Don’t be surprised if you hear your baby engaged in a full monologue, in a language of her own. Babies start to babble at around 4 to 6 months, producing a steady stream of different vowel and consonant sounds that seem like they could be words but aren’t quite there yet. Your child will start with the easiest sounds, like “p,” “b,” and “m,”. You’ll hear a lot of “puh puh puhs” or “buh buh buhs” at first. After your baby has had more practice, you’ll hear additional variety, and she may produce groups of sounds like “tah tah, ba ba, bee bee.” These are the precursor to talking, so “muh muh” may become “mama” and “ba ba” may become “bottle.” 😉
When she pauses, babble back. Try new sounds and pitches to see if she’ll try to imitate you and make up babble songs. Being responsive will help teach her the patterns of speech and conversation. 👍👍
Your child will start sighing naturally when he’s just a few weeks old because it feels good and eventually because he likes the way you react to it. In fact, sighing may actually serve a useful function: It can be your baby’s way of relaxing and letting you know that he is content. So try responding in kind using different lengths and pitches and giving him time to imitate you 💪💪.

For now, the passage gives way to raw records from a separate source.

Definition raise {A} (e : exn) : M S A := λ s, (Raise e, s).
Definition gets {A} (f : S → A) : M S A := λ s, (Ok (f s), s).
Definition modify (f : S → S) : M S unit := λ s, (Ok tt, f s).
Definition guard_or (b : bool) (e : exn) : M S unit :=
  if b then mret tt else raise e.
Definition from_option_or {A} (o : option A) (e : exn) : M S A :=
  match o with Some a => mret a | None => raise e end.

(** [for x in l: body] *)
Fixpoint for_each {A} (l : list A) (body : A → M S unit) : M S unit :=
  match l with
  | [] => mret tt
  | x :: l' => body x ;; for_each l' body
  end.

(** [[body(x) for x in l]] *)
Fixpoint map_each {A B} (l : list A) (body : A → M S B) : M S (list B) :=
  match l with
  | [] => mret []
  | x :: l' => y ← body x; ys ← map_each l' body; mret (y :: ys)
  end.

(** [try: m except ...: handler]; the writes of [m] stay. *)
Definition try_except {A} (m : M S A) (handler : exn → M S A) : M S A := λ s,
  match m s with
  | (Ok a, s') => (Ok a, s')
  | (Raise e, s') => handler e s'
  end.
End monad.

(** ** Transactions

    [rollback before after] is the state after an aborted transaction that
    started in [before] and had reached [after]. *)
Class Rollback (S : Type) := rollback : S → S → S.

Definition transaction {S} `{Rollback S} {A} (m : M S A) : M S A := λ s,
  match m s with
  | (Ok a, s') => (Ok a, s')
  | (Raise e, s') => (Raise e, rollback s s')
  end.

(** ** Program logic: weakest preconditions over both outcomes *)
Definition wp {S A} (m : M S A) (Q : A → S → Prop) (E : exn → S → Prop)
    (s : S) : Prop :=
  match m s with
  | (Ok a, s') => Q a s'
  | (Raise e, s') => E e s'
  end.
(* ===== verification/AuditLog.v ===== *)
(** * The audit log

    src/app/domains/audit/service.py and repository.py: what may be stored
    ([_METADATA_ALLOWLIST], [_sanitize_metadata]), the append
    ([AuditService.record]) and the keyset-paginated read
    ([AuditService.query]). The keyed hash of the actor's address
    ([_actor_email_hmac]) uses a secret key, so it is an argument of the
    operations. *)
From S2P Require Import Prelude PyText Authz Store.

Definition RETENTION_DAYS : Z := 730.
Definition SECONDS_PER_DAY : Z := 86400.

Definition _METADATA_ALLOWLIST (action : string) : list string :=
  if bool_decide (action = "student.health.read") then []
  else if bool_decide (action = "student.health.write") then ["fields_written"]
  else if bool_decide (action = "user.permissions.update")
  then ["new_primary_role"; "role_count"; "permission_count"]
  else if bool_decide (action = "user.delete") then ["deleted_role"; "was_super_admin"]
  else if bool_decide (action = "class.delete") then ["had_enrollment_history"]
  else if bool_decide (action = "level.delete") then ["class_count"]
  else if bool_decide (action = "payment.state_change") then ["from_state"; "to_state"]
  else if bool_decide (action = "resource.cost.update") then []
  else if bool_decide (action = "ticket_price.update") then []
  else if bool_decide (action = "subsidy.update") then []
  else if bool_decide (action = "rollover.commit")
  then ["line_count"; "from_year_id"; "to_year_id"]
  else if bool_decide (action = "tenant_override.cross_tenant_access")
  then ["target_tenant_id"]
  else [].

Definition _sanitize_metadata (action : string) (metadata : list (string * meta_value)) :
    list (string * meta_value) :=
  List.filter (λ kv, bool_decide (kv.1 ∈ _METADATA_ALLOWLIST action)) metadata.

(** An actor as [AuditService.record] reads it: [.id], [.role], [.email]. *)
Record audit_actor := {
  aa_id : pyid; aa_role : string; aa_email : option string }.

(** [_AuditActor(user_id, role)] of src/app/domains/tenant/service.py. *)
Definition _AuditActor (user_id : pyid) (role : role_arg) : audit_actor :=
  {| aa_id := user_id;
     aa_role := match role with
                | RList l => default "unknown" (head l)
                | RStr r => if bool_decide (r = "") then "unknown" else r
                | RNone => "unknown"
                end;
     aa_email := None |}.

(** [raw_id is not None and str(raw_id).isdigit()], then [int(raw_id)]. *)
Definition audit_actor_id (v : pyid) : option Z :=
  match v with
  | PInt n => if 0 <=? n then Some n else None
  | PStr s => if str_isdigit s then py_int 10 s else None
  | PUuid _ | PNone => None
  end.

Section audit.
(** [_actor_email_hmac] on an address that is present. *)
Context (email_hmac : string → string).

Definition _actor_email_hmac (email : option string) : option string :=
  match email with
  | Some e => if bool_decide (e = "") then None else Some (email_hmac (str_lower (str_strip e)))
  | None => None
  end.

Definition record (actor : option audit_actor) (action entity_type : string)
    (entity_id : option string) (outcome : string)
    (changed_fields : option (list string)) (metadata : list (string * meta_value)) :
    DB Z :=
  now ← gets clock;
  let actor_role := match actor with
                    | None => "system"
                    | Some a => if bool_decide (aa_role a = "") then "unknown" else aa_role a
                    end in
  let actor_user_id := actor ≫= λ a, audit_actor_id (aa_id a) in
  check_fk_opt users actor_user_id ;;
  check (bool_decide (outcome ∈ ["allow"; "deny"; "error"])) "audit_log_outcome_check" ;;
  id ← gets nextid;
  modify (λ s, s <| audit_log ::= λ l, l ++ [
    {| au_id := id; au_occurred_at := now; au_actor := actor_user_id;
       au_email_hmac := _actor_email_hmac (actor ≫= aa_email); au_role := actor_role;
       au_action := action; au_entity_type := entity_type; au_entity_id := entity_id;
       au_outcome := outcome; au_changed := changed_fields;
       au_metadata := _sanitize_metadata action metadata;
       au_retention := (now + RETENTION_DAYS * SECONDS_PER_DAY) / SECONDS_PER_DAY |} ] |>
    <| nextid := id + 1 |>) ;;
  mret id.
End audit.

(** ** [AuditRepository.list_entries] *)
Record audit_filter := {
  af_action : option string; af_entity_type : option string;
  af_entity_id : option string; af_actor : option Z;
  af_from : option Z; af_to : option Z; af_before_id : option Z }.

(** One optional condition of the WHERE clause; NULL columns match nothing. *)
Definition cond {A} (f : option A) (holds : A → bool) : bool :=
  match f with Some v => holds v | None => true end.
Definition eq_opt {A} `{EqDecision A} (x : option A) (v : A) : bool := bool_decide (x = Some v).

Definition audit_matches (f : audit_filter) (r : audit_row) : bool :=
  cond (af_action f) (λ v, bool_decide (au_action r = v)) &&
  cond (af_entity_type f) (λ v, bool_decide (au_entity_type r = v)) &&
  cond (af_entity_id f) (eq_opt (au_entity_id r)) &&
  cond (af_actor f) (eq_opt (au_actor r)) &&
  cond (af_from f) (λ v, v <=? au_occurred_at r) &&
  cond (af_to f) (λ v, au_occurred_at r <=? v) &&
  cond (af_before_id f) (λ v, au_id r <? v).

Definition newest_first (a b : audit_row) : Prop := au_id b ≤ au_id a.
#[export] Instance newest_first_dec a b : Decision (newest_first a b).
Proof. unfold newest_first. apply _. Defined.
#[export] Instance newest_first_trans : Transitive newest_first.
Proof. intros a b c. unfold newest_first. lia. Qed.
#[export] Instance newest_first_total : Total newest_first.
Proof. intros a b. unfold newest_first. lia. Qed.

(** The numbers that the driver encodes as BIGINT. *)
Definition filter_fits (f : audit_filter) : bool :=
  cond (af_actor f) in_int8 && cond (af_before_id f) in_int8.

Definition list_entries (f : audit_filter) (limit : Z) : DB (list audit_row) :=
  check (filter_fits f) "value out of int64 range" ;;
  rows ← gets audit_log;
  if limit <? 0 then raise (DatabaseError "LIMIT must not be negative")
  else mret (take (Z.to_nat limit)
               (merge_sort newest_first (List.filter (audit_matches f) rows))).

(** [AuditService.query]: at most 200 rows. *)
Definition query (f : audit_filter) (limit : Z) : DB (list audit_row) :=
  list_entries f (Z.min limit 200).

Definition no_filter : audit_filter :=
  {| af_action := None; af_entity_type := None; af_entity_id := None; af_actor := None;
     af_from := None; af_to := None; af_before_id := None |}.

(** ** Properties *)
Lemma sanitize_metadata_allowed action md k v :
  (k, v) ∈ _sanitize_metadata action md ↔ k ∈ _METADATA_ALLOWLIST action ∧ (k, v) ∈ md.
Proof.
  unfold _sanitize_metadata. rewrite list_elem_of_In, filter_In, <-list_elem_of_In.
  rewrite bool_decide_eq_true. simpl. tauto.
Qed.

Lemma record_run h actor action et eid outcome cf md s :
  match record h actor action et eid outcome cf md s with
  | (Ok id, s') => ∃ row,
      s' = s <| audit_log ::= λ l, l ++ [row] |> <| nextid := nextid s + 1 |> ∧
      au_id row = id ∧ id = nextid s ∧ au_action row = action ∧
      au_metadata row = _sanitize_metadata action md ∧
      au_retention row = (clock s + RETENTION_DAYS * SECONDS_PER_DAY) / SECONDS_PER_DAY
  | (Raise e, s') => s' = s ∧ ∃ msg, e = DatabaseError msg
  end.
Proof.
  change (wp (record h actor action et eid outcome cf md)
    (λ id s', ∃ row,
      s' = s <| audit_log ::= λ l, l ++ [row] |> <| nextid := nextid s + 1 |> ∧
      au_id row = id ∧ id = nextid s ∧ au_action row = action ∧
      au_metadata row = _sanitize_metadata action md ∧
      au_retention row = (clock s + RETENTION_DAYS * SECONDS_PER_DAY) / SECONDS_PER_DAY)
    (λ e s', s' = s ∧ ∃ msg, e = DatabaseError msg) s).
  unfold record. wp_simpl.
  assert (∀ Q : unit → TenantDB → Prop, Q tt s →
    wp (check_fk_opt users (actor ≫= λ a, audit_actor_id (aa_id a))) Q
      (λ e s', s' = s ∧ ∃ msg, e = DatabaseError msg) s) as Hfk.
  { intros Q HQ. destruct (actor ≫= _); simpl; [|by wp_simpl].
    apply wp_check_fk; eauto. }
  apply Hfk. unfold check. wp_simpl. destruct (bool_decide _); [|eauto].
  wp_simpl. eexists. split_and!; try done.
Qed.

Lemma wp_record h actor action et eid outcome cf md s
    (Q : Z → TenantDB → Prop) (E : exn → TenantDB → Prop) :
  (∀ row, au_action row = action → au_metadata row = _sanitize_metadata action md →
     Q (nextid s) (s <| audit_log ::= λ l, l ++ [row] |> <| nextid := nextid s + 1 |>)) →
  (∀ msg, E (DatabaseError msg) s) →
  wp (record h actor action et eid outcome cf md) Q E s.
Proof.
  intros HQ HE. pose proof (record_run h actor action et eid outcome cf md s) as H.
  unfold wp. destruct (record _ _ _ _ _ _ _ _ s) as [[id|e] s'].
  - destruct H as (row & -> & _ & -> & Ha & Hm & _). by apply HQ.
  - destruct H as [-> [msg ->]]. apply HE.
Qed.

Lemma retention_bound c :
  c + 729 * SECONDS_PER_DAY
    < (c + RETENTION_DAYS * SECONDS_PER_DAY) / SECONDS_PER_DAY * SECONDS_PER_DAY
    ≤ c + 730 * SECONDS_PER_DAY.
Proof.
  unfold RETENTION_DAYS, SECONDS_PER_DAY.
  pose proof (Z.div_mod (c + 730 * 86400) 86400 ltac:(lia)).
  pose proof (Z.mod_pos_bound (c + 730 * 86400) 86400 ltac:(lia)). lia.
Qed.

(** The audit log only grows and carries no field that was not allowed.
    A recorded entry is appended after the existing ones, which stay as they
    are; its metadata holds exactly the given keys that are allow-listed for its
    action, with their values; and it is retained until the day that begins
    between 729 and 730 days later. *)
Theorem audit_record_appends_sanitized h actor action et eid outcome cf md s id s' :
  record h actor action et eid outcome cf md s = (Ok id, s') →
  ∃ row, audit_log s' = audit_log s ++ [row] ∧ au_action row = action ∧
    (∀ k v, (k, v) ∈ au_metadata row ↔
       k ∈ _METADATA_ALLOWLIST action ∧ (k, v) ∈ md) ∧
    clock s + 729 * SECONDS_PER_DAY < au_retention row * SECONDS_PER_DAY
      ≤ clock s + 730 * SECONDS_PER_DAY.
Proof.
  intros Hrun. pose proof (record_run h actor action et eid outcome cf md s) as H.
  rewrite Hrun in H. destruct H as (row & -> & _ & _ & Ha & Hm & Hr).
  exists row. split_and!; [done|done| | |].
  - rewrite Hm. intros k v. apply sanitize_metadata_allowed.
  - rewrite Hr. pose proof (retention_bound (clock s)). lia.
  - rewrite Hr. pose proof (retention_bound (clock s)). lia.
Qed.

Lemma audit_record_appends_sanitized_witness :
  let md := [("class_count", MInt 3); ("email", MStr "sam@s.edu")] in
  let s' := (record (λ e, e) None "level.delete" "level" None "allow" None md
               empty_db).2 in
  ∃ row, audit_log s' = audit_log empty_db ++ [row] ∧ au_action row = "level.delete" ∧
    (∀ k v, (k, v) ∈ au_metadata row ↔
       k ∈ _METADATA_ALLOWLIST "level.delete" ∧ (k, v) ∈ md) ∧
    clock empty_db + 729 * SECONDS_PER_DAY < au_retention row * SECONDS_PER_DAY
      ≤ clock empty_db + 730 * SECONDS_PER_DAY.
Proof.
  intros md s'. apply (audit_record_appends_sanitized (λ e, e) None "level.delete"
    "level" None "allow" None md empty_db 100 s').
  reflexivity.
Defined.

(** A page of the audit log. A query with a non-negative limit and numbers
    of 64 bits answers with the newest entries that satisfy the filter: sorted by descending id,
    at most 200 of them, every one of them a stored entry that matches, and a
    matching entry left out is not newer than any entry of the page. *)
Theorem audit_query_page f limit s :
  0 ≤ limit → filter_fits f = true →
  ∃ rows, query f limit s = (Ok rows, s) ∧
    Sorted newest_first rows ∧
    Z.of_nat (List.length rows) ≤ Z.min limit 200 ∧
    (∀ r, r ∈ rows → r ∈ audit_log s ∧ audit_matches f r = true) ∧
    (∀ r r', r ∈ rows → r' ∈ audit_log s → audit_matches f r' = true →
       r' ∈ rows ∨ au_id r' ≤ au_id r).
Proof.
  intros Hl Hf. unfold query, list_entries, check. rewrite Hf.
  set (all := merge_sort newest_first (List.filter (audit_matches f) (audit_log s))).
  set (n := Z.to_nat (Z.min limit 200)).
  exists (take n all).
  assert (Sorted newest_first all) as Hsorted by apply (Sorted_merge_sort _).
  assert (∀ r, r ∈ all ↔ r ∈ audit_log s ∧ audit_matches f r = true) as Hall.
  { intros r. unfold all. rewrite (merge_sort_Permutation _ _).
    by rewrite list_elem_of_In, filter_In, <-list_elem_of_In. }
  rewrite <-(take_drop n all) in Hsorted.
  apply (Sorted_StronglySorted _) in Hsorted.
  split_and!.
  - unfold mbind, M_bind, guard_or, mret, M_ret, gets. replace (Z.min limit 200 <? 0) with false by lia. done.
  - apply StronglySorted_Sorted. by eapply StronglySorted_app_1_l.
  - rewrite length_take. lia.
  - intros r Hr. apply Hall. eapply elem_of_take in Hr as (i & Hi & _).
    by eapply list_elem_of_lookup_2.
  - intros r r' Hr Hin Hm.
    assert (r' ∈ take n all ++ drop n all) as Hr' by (rewrite take_drop; by apply Hall).
    apply elem_of_app in Hr' as [?|Hd]; [by left|right].
    by apply (StronglySorted_app_1_elem_of _ _ _ r r' Hsorted).
Qed.

Lemma audit_query_page_witness :
  ∃ rows, query no_filter 500 empty_db = (Ok rows, empty_db) ∧
    Sorted newest_first rows ∧
    Z.of_nat (List.length rows) ≤ Z.min 500 200 ∧
    (∀ r, r ∈ rows → r ∈ audit_log empty_db ∧ audit_matches no_filter r = true) ∧
    (∀ r r', r ∈ rows → r' ∈ audit_log empty_db → audit_matches no_filter r' = true →
       r' ∈ rows ∨ au_id r' ≤ au_id r).
Proof. apply (audit_query_page no_filter 500 empty_db); [lia|reflexivity]. Defined.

Within the first six months many babies do growl (grrr) because he likes the feeling it produces in his throat. As your baby gets older, he may also growl to express displeasure, like when he’s mad that you’re not feeding him fast enough 😂.
Squealing usually means your little one is delighted, but it can also indicate that he isn’t thrilled. So if the squealing doesn’t stop, make sure he’s not in any discomfort.
To encourage your baby’s newfound ability, you don’t have to squeal yourself. It’s more helpful to respond to what’s inspiring his excitement: “Wow, you love it when Mommy blows bubbles.” He can’t totally understand what you’re saying yet, but he can pick up on your tone and notice your facial expressions.
At around 4 months, your little one may surprise you with a small chuckle or even a full-out belly laugh. Initially, chuckles and laughs are a physical response to something you’re doing like tickling her knees or blowing air on her tummy. Later on, when your baby laughs at something external—the look on your face when she flings all of her food onto the floor, for instance—it means she’s starting to develop a sense of humor, and she clearly finds you amusing. Encouraging her newfound funny bone is easy: Just keep doing silly things 😛😛.